Transport and aggregation of rutile titanium dioxide nanoparticles in saturated porous media in the presence of ammonium.

The widely used artificial nanoparticles (NPs) and the excess of ammonium (NH4+) fertilizers are easily released into the natural environment. So, clarifying the mobility of NPs in the presence of NH4+ is therefore of great urgency and high priority. Currently, few studies focus on the transport and deposition of nanoparticle titanium dioxide (nTiO2) in single and binary systems containing NH4+, especially describing this process by a mathematical model. In this work, the comparison between the transport and retention of rutile nTiO2 in single and binary electrolyte solutions of NH4Cl and/or NaCl (0.5-50 mM) were conducted at pH 6.0 and 8.0 through running the column experiments. Experimental results show that the aggregation and retention of nTiO2 in solution containing mono-valence cations obeys the order as follows: NH4+ > Na+ > Na+ + NH4+ at the same ion strength (IS).
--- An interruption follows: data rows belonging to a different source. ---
Lemma fact_ok_id f : fact_ok f -> exists i, id_of f = Ok (Some i).
Proof. intros [(d&i&c&->&I&_)]. exists i. unfold id_of, get_or. cbn. by rewrite I. Qed.

Lemma filter_facts_ok {P : json -> Prop} (p : json -> bool) l : Forall P l -> Forall P (List.filter p l).
Proof. rewrite !Forall_forall. intros H x [Hx _]%filter_elem. by apply H. Qed.

Lemma without_total ids l : Forall fact_ok l -> exists l', without ids l = Ok l' /\ Forall fact_ok l'.
Proof.
  intros F. destruct (rfilter_succeeds (fun f => o <-? id_of f ;; Ok (negb (in_ids ids o))) l) as [l' E].
  - intros x Hx. rewrite Forall_forall in F. destruct (fact_ok_id x (F x Hx)) as [i ->]. by eexists.
  - exists l'. split; [exact E|]. rewrite (rfilter_ok _ _ _ E). by apply filter_facts_ok.
Qed.

Lemma remove_facts_total ids mem : well_formed mem -> exists mem', remove_facts ids mem = Ok mem' /\ well_formed mem'.
Proof.
  intros W. unfold remove_facts. destruct (bool_decide _); [by exists mem|]. destruct (well_formed_facts mem W) as (->&_&F).
  cbn [rbind]. destruct (without_total ids _ F) as (l'&->&F'). eexists. split; [done|]. by apply set_facts_ok.
Qed.

Lemma numeric_ok l : Forall fact_ok l -> numeric l.
Proof.
  intros F f k Hf Hk. rewrite Forall_forall in F. destruct (F f Hf) as [(d&i&c&->&_&_&N&_)]. cbn in Hk. by injection Hk as <-.
Qed.

Lemma sort_facts_total calls reverse l : Forall fact_ok l -> exists l', sort_facts calls reverse l = Ok l' /\ l' ≡ₚ l.
Proof.
  intros F. unfold sort_facts. destruct (rmap_total confidence_key l) as [keys K].
  - intros x Hx. rewrite Forall_forall in F. destruct (F x Hx) as [(d&i&c&->&_)]. by eexists.
  - rewrite K. cbn [rbind]. assert (forallb comparable_number keys = true) as ->.
    { apply forallb_forall. intros k Hk%list_elem_of_In. destruct (rmap_elem _ _ _ _ K Hk) as (x&Hx&E). by eapply numeric_ok. }
    eexists. split; [done|]. rewrite stable_sort_perm. apply rmap_ok, Forall2_length in K. by rewrite fst_zip by lia.
Qed.

Lemma ids_total l : Forall fact_ok l -> exists ids, rmap id_of l = Ok ids.
Proof. intros F. apply rmap_total. intros x Hx. rewrite Forall_forall in F. destruct (fact_ok_id x (F x Hx)) as [i ->]. by eexists. Qed.

Lemma perm_facts_ok l l' : l' ≡ₚ l -> Forall fact_ok l -> Forall fact_ok l'.
Proof. by intros ->. Qed.
Definition normalize_filename (filename : string) : outcome string :=
  if (filename =? "")%string then Fails (ValueError "Filename is empty") else
  let safe := name (parse filename) in
  if (safe =? "")%string || bool_decide (safe ∈ [".";  ".."])
  then Fails (ValueError ("Filename is unsafe: " +:+ Idempotency.repr filename))
  else if contains (char backslash_char) safe then Fails (ValueError ("Filename contains backslash: " +:+ Idempotency.repr filename))
  else if (255 <? String.length safe)%nat then Fails (ValueError ("Filename too long: " +:+ pretty (len safe) +:+ " chars"))
  else Done safe.

(** [Path(name).stem] and [Path(name).suffix] of a single component: a dot that
    is neither its first nor its last character. *)
Definition stem_suffix (n : string) : string * string :=
  match rpartition "." n with
  | Some (a, b) => if (a =? "")%string || (b =? "")%string then (n, "") else (a, "." +:+ b)
  | None => (n, "")
  end.
Definition suffix_of (n : string) : string := (stem_suffix n).2.
(** [with_suffix] *)
Definition with_suffix (s n : string) : string := (stem_suffix n).1 +:+ s.

Definition candidate (n : string) (counter : Z) : string :=
  (stem_suffix n).1 +:+ "_" +:+ pretty counter +:+ (stem_suffix n).2.

(** The loop from [counter] on; a set of names that many is exhausted before the
    fuel is. *)
Fixpoint next_free (fuel : nat) (n : string) (counter : Z) (seen : gset string) : string :=
  if decide (candidate n counter ∈ seen)
  then match fuel with O => candidate n counter | S fuel => next_free fuel n (counter + 1) seen end
  else candidate n counter.

Definition claim_unique_filename (n : string) (seen : gset string) : string * gset string :=
  if decide (n ∈ seen)
  then let c := next_free (size seen) n 1 seen in (c, {[ c ]} ∪ seen)
  else (n, {[ n ]} ∪ seen).

Definition is_upload_staging_file (filename : string) : bool :=
  starts_with UPLOAD_STAGING_PREFIX filename && SandboxTools.ends_with UPLOAD_STAGING_SUFFIX filename.

(** [quote(s, safe="")] *)
Definition unreserved (c : ascii) : bool :=
  FilePaths.id_char c || Ascii.eqb c "." || Ascii.eqb c "~".
Definition upper_hex (n : N) : ascii := ascii_of_N (if (n <? 10)%N then n + 48 else n + 55)%N.
Fixpoint percent (s : string) : string :=
  match s with
  | EmptyString => ""
  | String c r =>
      if unreserved c then String c (percent r)
      else String "%" (String (upper_hex (N_of_ascii c / 16)) (String (upper_hex (N_of_ascii c mod 16)) (percent r)))
  end.

Definition upload_artifact_url (thread_id filename : string) : string :=
  "/api/threads/" +:+ thread_id +:+ "/artifacts" +:+ SandboxPaths.VIRTUAL_PATH_PREFIX +:+ "/uploads/" +:+ percent filename.
Definition upload_virtual_path (filename : string) : string := SandboxPaths.VIRTUAL_PATH_PREFIX +:+ "/uploads/" +:+ filename.

(** ** Files *)

Record UploadedFileInfo := {
  filename : string;
  size : Z;
  path_text : string;
  virtual_path : string;
  artifact_url : string;
  extension : option string;
  modified : option Z;
  original_filename : option string;
  markdown_file : option string;
  markdown_path : option string;
  markdown_virtual_path : option string;
  markdown_artifact_url : option string
}.

Section manager.
Context (env : Env) (dir : path).

(** The position of a name for messages: [dir / name]. *)
Definition in_uploads (n : string) : string := path_str (child dir n).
It is attributed to the lower critical coagulation concentration (CCC) of rutile nTiO2 in NH4+ than that in Na+ solution. In particular, the simultaneous presence of NH4+ and Na+ favors the transportability of nTiO2 due to the strong competitive adsorption on the surface of NPs. The two-site kinetic retention model provides the good simulation for their transport behavior. The likely mechanism is that the secondary energy minimum of nTiO2 in NH4+ system associated with the greater K2 at surface Site 2 (from model) on sand can be explained for the more reversible deposition. Ammonium leachate associated with NPs can thus be considered a serious concern.